最初に、僕の体験が皆さんの受験の役に立つことなどあり得ないと言ったはずです。今更時間を返せとか言われても困ります。こんな参考にもならない特殊すぎる体験談を読んで時間を無駄にしたのは全てあなたの責任です。

最初の主張を再び見てみましょう。
「受験勉強したら落ちる」
ふざけた主張です。全国の努力する受験生に向けた冒涜とも捉えられるかもしれません。
しかし、仮面浪人生は浪人生ではなく大学生です。「大学の勉強に触れられること」これは仮面浪人生の立派なメリットの一つです。大学受験の為に、まさか大学レベルの勉強で対策して挑む受験生などそうそういません。無敵の受験生になれることでしょう。
もちろんこれ↑はバカ極まりない暴論ですが、浪人をした多くの人が自分の「受験勉強」に問題があった、という事は恐らく当てはまるだろうし、多くの人は自分の勉強法の欠点を把握する事は難しいと思います。そんな時に、視点を変えてみるという意味においても、自分が囚われている「受験勉強」とは全く次元の異なる勉強をやる事で、自分のそれまでやってた「受験勉強」を相対化する事ができるかもしれません。もしそれができたら、そこからの受験勉強は確実に質の高いものになると思うし、勉強時間が他の受験生より多少少ないというハンデを超えるほどのメリットがあるかもしれません。

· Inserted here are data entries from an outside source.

(* ===== verification/KeyRotation.v ===== *)
(** * Loading and rotating the signing keys (key_loader.go, key_rotation.go, key_sync.go)

    The private keys are files; the database holds the public keys, which one
    is active, and a reference to each file.  A key manager is what one
    reading of the database and of the files gave. *)

From stdpp Require Import base tactics list gmap strings numbers relations sorting.
From Stdlib Require Import ZArith Lia Ascii.
From S2P Require Import Prelude GoStrings GoText GoPath GoCrypto GoBase64 GoJson GoJsonObject GoTime Errors Domain Remote Database JwkKeyRepo Ports Keys Jwt.

(** ** The operating system

    [file w p] is what the file at [p] holds.  A read may fail although the
    file is there. *)
Class OS (W : Type) `{!RSA} := {
  file : W -> string -> option string;
  MkdirAll : string -> IO W unit;
  WriteFile : string -> string -> IO W unit;
  ReadFile : string -> IO W string;
  Getenv : W -> string -> string;
  GenerateKey : Z -> IO W PrivateKey;
  WriteFile_Ok : forall path content w u w', WriteFile path content w = (Ok u, w') -> file w' path = Some content;
  ReadFile_Ok : forall path w content w', ReadFile path w = (Ok content, w') -> file w path = Some content;
  ReadFile_keeps : forall path w r w', ReadFile path w = (r, w') -> file w' = file w /\ Getenv w' = Getenv w;
}.

Section Loading.
Context {W : Type} `{!RSA} `{!OS W}.

(** [strings.NewReplacer] with one-byte pairs. *)
Definition env_char (a : ascii) : ascii :=
  if Ascii.eqb a "/" || Ascii.eqb a "-" || Ascii.eqb a "." || Ascii.eqb a ":" then "_"%char else a.
Fixpoint map_string (f : ascii -> ascii) (s : string) : string :=
  match s with EmptyString => EmptyString | String a s' => String (f a) (map_string f s') end.

Definition refToEnvName (prefix ref : string) : string :=
  ToUpper prefix +:+ "_" +:+ map_string env_char (ToUpper (TrimSpace ref)).

Definition from_env (envName : string) : IO W string := fun w =>
  let value := Getenv w envName in
  if blank value then (Err (Driver "environment variable is empty" : error), w) else (Ok value, w).

Definition read_at (workingDir path : string) : IO W string :=
  ReadFile (if IsAbs path then path else join2 workingDir path).

Definition resolvePrivateKeyRef (ref workingDir : string) : IO W string :=
  let ref := TrimSpace ref in
  if HasPrefix ref "file://" then read_at workingDir (TrimPrefix ref "file://")
  else if HasPrefix ref "env://" then from_env (TrimPrefix ref "env://")
  else if HasPrefix ref "vault://" then from_env (refToEnvName "vault" (TrimPrefix ref "vault://"))
  else if HasPrefix ref "kms://" then from_env (refToEnvName "kms" (TrimPrefix ref "kms://"))
  else read_at workingDir ref.

Definition loadRSAPrivateKey (ref workingDir : string) : IO W PrivateKey :=
  let* content := resolvePrivateKeyRef ref workingDir in
  let* block := some_or (pem_Decode content) (Driver "invalid pem content") in
  match ParsePKCS1PrivateKey block with
  | Some k => ret k
  | None =>
      let* privateKeyAny := some_or (ParsePKCS8PrivateKey block) (Driver "parse private key") in
      some_or privateKeyAny (Driver "private key is not rsa")
  end.

(** An operation on the manager being built. *)
Definition on_manager (m : KeyManager) (op : IO KeyManager unit) : IO W KeyManager := fun w =>
  match op m with (Ok _, m') => (Ok m', w) | (Err e, _) => (Err e, w) end.

Definition NewGeneratedRSAKeyManager (kid : string) (bits : Z) : IO W KeyManager :=
  let* privateKey := GenerateKey bits in
  on_manager NewKeyManager (AddRSAKey kid (Some privateKey) DefaultJWTAlg DefaultKeyUse true).

(** The repository, as an interface. *)
Record rotationRepository := mkRotationRepository {
  rr_ListCurrent : IO W (list JWKKeyRecord);
  rr_CreateActiveKey : JWKKeyRecord -> time -> IO W unit;
}.

(** The body of the loop over the records; the state is the manager and
    [activePrivateLoaded]. *)
Definition load_record (workingDir : string) (st : KeyManager * bool) (record : JWKKeyRecord) : IO W (KeyManager * bool) :=
  let '(manager, activePrivateLoaded) := st in
  let* publicKey := parseRSAPublicJWK (kr_PublicJWKJSON record) in
  let* manager := on_manager manager (AddRSAPublicKey (kr_KID record) (Some publicKey) (kr_Alg record) (kr_UseType record)) in
  if blank (kr_PrivateKeyRef record) then ret (manager, activePrivateLoaded) else
  let* loaded := attempt (loadRSAPrivateKey (kr_PrivateKeyRef record) workingDir) in
  match loaded with
  | Err e => if kr_IsActive record then throw (Driver "load active private key") else ret (manager, activePrivateLoaded)
  | Ok privateKey =>
      let* manager := on_manager manager
        (AddRSAKey (kr_KID record) (Some privateKey) (kr_Alg record) (kr_UseType record) (kr_IsActive record)) in
      ret (manager, activePrivateLoaded || kr_IsActive record)
  end.

Fixpoint load_records (workingDir : string) (st : KeyManager * bool) (records : list JWKKeyRecord) : IO W (KeyManager * bool) :=
  match records with
  | [] => ret st
  | record :: records => let* st := load_record workingDir st record in load_records workingDir st records
  end.

Definition LoadKeyManagerFromRepository (source : option rotationRepository) (workingDir : string) : IO W KeyManager :=
  let* source := some_or source (Driver "signing key source is required") in
  let* records := rr_ListCurrent source in
  do* guard (negb (bool_decide (records = []))) (Driver "no signing keys configured") in
  let* loaded := load_records workingDir (NewKeyManager, false) records in
  let '(manager, activePrivateLoaded) := loaded in
  do* guard activePrivateLoaded (Driver "no active signing private key loaded") in
  ret manager.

今仮面浪人をしている皆さん、迷ったら思い切って大学の勉強をガチるのも手です。その勉強の内の何割かが、思わぬところで受験の手助けになるかもしれません。

頑張ってください。来年の合格をお祈りしています。


*参考書紹介*

上記の体験談を読んで参考にしたい所は一つもない事は重々承知していますが、唯一英語だけは直前に対策した英作文の参考書が本番で活きたと思うので紹介しておきます。

・英文法語法 SWing

文法書ですが文法の解説の後にそれを用いた英作文が暗唱例文としてたくさん紹介されており、直前期は英語はこれの例文暗記だけをやっていました。本番でもそのまま使えそうなフレーズが多いのでオススメです。事実、今年の得点と英作以外の出来(4Aは0点、5番もミス連発&最後の問題を見落としていた)を見る限り、恐らく英作は最低8割以上の得点は取れていると思うので英作の点を伸ばしたい人は参考にしてください。